Prosecuting Attorney Daniel M. Buescher, who observed the interview at the request of Scott, testified that the appellant did not appear to be intoxicated. Appellant was said to have been alert, spoke without slurring his words, and admitted to having lied in statements previously made to the investigator.

The trial court did not err in finding that the appellant was capable of appreciating the nature and effects of his statements. Appellant was neither under arrest nor physically restrained. He was not induced to speak by promises of leniency. He offered his explanation of the occurrence although he was admittedly mindful of the fact that his attorney had advised against it. Although the appellant appeared to be tense, he was heard to say that he understood his rights. There is not evidence in the record which warrants the inference that appellant suffered from a mania which vitiated the voluntariness of his statements. Point three is ruled against the appellant.

In his fourth point appellant contends the trial court erred in admitting statements made by the appellant to investigator Scott which were neither tape recorded nor transcribed but testified to at the preliminary hearing by Scott, because the State allegedly did not comply with Rule 25.32(A)(2) and did not disclose said statements to the appellant.

At the trial, the State claimed to have furnished the defense with the tape recording of Scott's interview with the appellant and a transcript of same. The assistant prosecutor's file indicated that the defense had been advised of statements made by the appellant during periods in which the appellant had requested the recorder to be turned off. Appellant's non recorded statements were testified to at the preliminary *421 hearing by Officer Scott. The defense claimed to have never received a copy of appellant's non recorded statements and contended that no distinction between recorded and non recorded statements was drawn at the preliminary hearing. The defense complained that the State's non-compliance with the discovery rules adversely affected their strategy regarding cross examination of Scott. The court resolved the problem by allowing the State to go forward with all statements made by the appellant to Scott except those which were not recorded and not revealed at the preliminary hearing.

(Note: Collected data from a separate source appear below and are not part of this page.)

(** * SNI extraction from a TLS ClientHello and the record splitter

    A shallow embedding of [src/tls.c]: the three nested parsers
    [parse_tls_header], [parse_extensions], [parse_server_name_extension]
    and the in-place mutator [modify_tls_header].

    Conventions of the embedding.
    - [uint8_t] is [Byte.byte]; its numeric value is [u8 b].
    - [size_t] is a 64-bit unsigned integer, carried as a [Z] in
      [0, 2^64); every arithmetic operation of the source is written with
      its wrap-around ([+s], [-s], [<<s]).
    - A [const uint8_t *] is a block of bytes and an offset into it;
      [data + n] moves the offset, [data[i]] is a checked [load] which is
      [None] outside the block.  A parser that performs such a load ends in
      [OutOfBounds].
    - The two [while] loops are unrolled by a fuel counter; running out of
      fuel is the distinct outcome [OutOfFuel].
    - The output parameters [*hostname] and [*modify_pos] are threaded as
      explicit state and returned next to the [int] result. *)

From Stdlib Require Import ZArith List Lia Bool.
From Stdlib Require Import Strings.Byte.
Import ListNotations.
Local Open Scope Z_scope.

(** ** Machine integers *)

Module Mach.

Definition SIZE_BITS : Z := 64.
Definition SIZE_MOD : Z := 2 ^ SIZE_BITS.

(** Conversion to [size_t]. *)
Definition size_t (z : Z) : Z := z mod SIZE_MOD.
(** Conversion to [uint16_t]. *)
Definition uint16_t (z : Z) : Z := z mod 65536.
(** Conversion of a [size_t] to [int] (32-bit two's complement). *)
Definition int_of_size (z : Z) : Z :=
  let w := z mod 2 ^ 32 in if w <? 2 ^ 31 then w else w - 2 ^ 32.

Definition add (a b : Z) : Z := size_t (a + b).
Definition sub (a b : Z) : Z := size_t (a - b).
Definition shl (a n : Z) : Z := size_t (Z.shiftl a n).

(** Numeric value of a byte, and the byte of the low eight bits. *)
Definition u8 (b : byte) : Z := Z.of_N (Byte.to_N b).
Definition to_byte (z : Z) : byte :=
  match Byte.of_N (Z.to_N (z mod 256)) with
  | Some b => b
  | None => x00
  end.

End Mach.
Import Mach.
(** C1, where the code departs from it.  [ExecuteAsync] does not run the
    validator: for [Zip = 9021], which [ValidateParams] refuses and
    [Execute] therefore never sends, [ExecuteAsync] sends the request. *)
Theorem ExecuteAsync_sends_unvalidated :
  Nuget.ValidateParams (zip_options "9021")
  = Throw (Nuget.ValidationException ["Parameter [zip] must be at least 5 characters"])
  /\ Nuget.Execute sample_client (answering 200 "{}") (zip_options "9021")
     = Some ([], Throw (Nuget.ValidationException
                          ["Parameter [zip] must be at least 5 characters"]))
  /\ exists r,
       Nuget.ExecuteAsync sample_client (answering 200 "{}") (zip_options "9021") = Some r
       /\ trace_of r
          = [Nuget.Sent
               {| Nuget.Method := "GET";
                  Nuget.RequestUri := "https://api.apiverve.com/v1/zipdemographics?zip=9021";
                  Nuget.Headers := [("x-api-key", hex32); ("auth-mode", "nuget");
                                    ("Accept", "application/json")];
                  Nuget.Content := None |}].
Proof.
  split; [reflexivity | split; [reflexivity | ]].
  cbv.
  match goal with
  | |- context [match ?deserialized with Normal _ => _ | Throw _ => _ end] =>
      destruct deserialized as [response | ex]
  end.
  - eexists; split; reflexivity.
  - destruct ex; eexists; split; reflexivity.
Qed.

(** C2, where the code departs from it.  With one retry allowed, an empty
    body is retried by [ExecuteAsync]: it sleeps and sends the request again.
    The legacy variant does not: there the same answer ends the call. *)
Theorem empty_response_is_retried :
  Nuget.ExecuteAsync (Nuget.SetMaxRetries sample_client 1) (answering 200 "")
    (zip_options "90210")
  = Some ([Nuget.Sent (cs_request sample_client (zip_options "90210"));
           Nuget.Delayed 1000;
           Nuget.Sent (cs_request sample_client (zip_options "90210"))],
          Throw (Nuget.HttpRequestException "No response from the server"))
  /\ exists request,
       Nuget.ExecuteWithWebRequest (Nuget.SetMaxRetries sample_client 1) (answering 200 "")
         (zip_options "90210")
       = Some ([Nuget.Sent request],
               Throw (Nuget.PlainException "No response from the server")).
Proof. split; [reflexivity | eexists; reflexivity]. Qed.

We cannot say that the trial court's treatment of this issue amounted to an abuse of discretion. The criminal discovery rules were structured to preclude surprise and afford the accused the information with which to formulate a defense and meet opposing evidence. State v. Stapleton, 539 S.W.2d 655 (Mo.App.1976).

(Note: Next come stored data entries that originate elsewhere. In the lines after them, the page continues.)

Lemma entries_as_declared_witness :
  let self := parser_of schema_tags in
  exists ns,
    parse_known_args negative_decimal no_file self ["--out"; "f"; "-v"] = Return ns
    /\ exists values,
         Namespace.m_arguments ns !! "-v" = Some (count, values)
         /\ Namespace.data ns "-v" = Return (count, values)
         /\ Namespace.exists_ ns "-v" = true.
Proof.
  intros self. eexists. split; [vm_compute; reflexivity|].
  eapply (entries_as_declared negative_decimal no_file self ["--out"; "f"; "-v"] _
            (declared schema_tags 2) "-v").
  - vm_compute. reflexivity.
  - vm_compute. do 2 right. left.
  - vm_compute. left.
Defined.

Lemma append_accumulates_witness :
  stored_at "--tag"
    (parse_known_args negative_decimal no_file (parser_of schema_tags)
       ["--tag"; "a"; "--out"; "f"; "--tag"; "b"])
  = Return (Some (append, ["a"; "b"])).
Proof.
  pose (self := parser_of schema_tags).
  pose (tokens := ["--tag"; "a"; "--out"; "f"; "--tag"; "b"]).
  etransitivity.
  - apply (append_accumulates negative_decimal no_file self tokens
             (state_of (resolve negative_decimal no_file self tokens))
             (declared schema_tags 1) "--tag").
    + vm_compute. reflexivity.
    + vm_compute. right. left.
    + vm_compute. left.
    + intros other Hother Hne k Hk Hflag. vm_compute in Hk.
      apply list_elem_of_singleton in Hk as ->. other_flags Hother Hne Hflag.
    + vm_compute. left.
  - vm_compute. reflexivity.
Defined.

In the present case the defense attorney stated that the prosecution had been cooperative and had offered the State's file for copying purposes. On October 22, 1976 the defense was advised that a part of Officer Scott's testimony at the preliminary hearing stemmed from statements made by the appellant during the period in which the tape recorder had been turned off. The trial began on October 27, 1976. The trial court's action in limiting the evidence of the statements to those recorded statements on the tape and unrecorded statements testified to at the preliminary hearing obviated the inurement of any possible unfairness to the appellant. Defense counsel was present at the preliminary hearing and was aware of the content of Scott's testimony. Furthermore, he was advised of the existence of the unrecorded statements five days prior to trial. In addition, as the majority of the content of the unrecorded statements was cumulative of other evidence introduced at trial, we cannot say that any prejudice resulted to the defense. Point four is ruled against the appellant.

Judgment affirmed.

CRIST, J., and ALDEN A. STOCKARD, Special Judge, concur.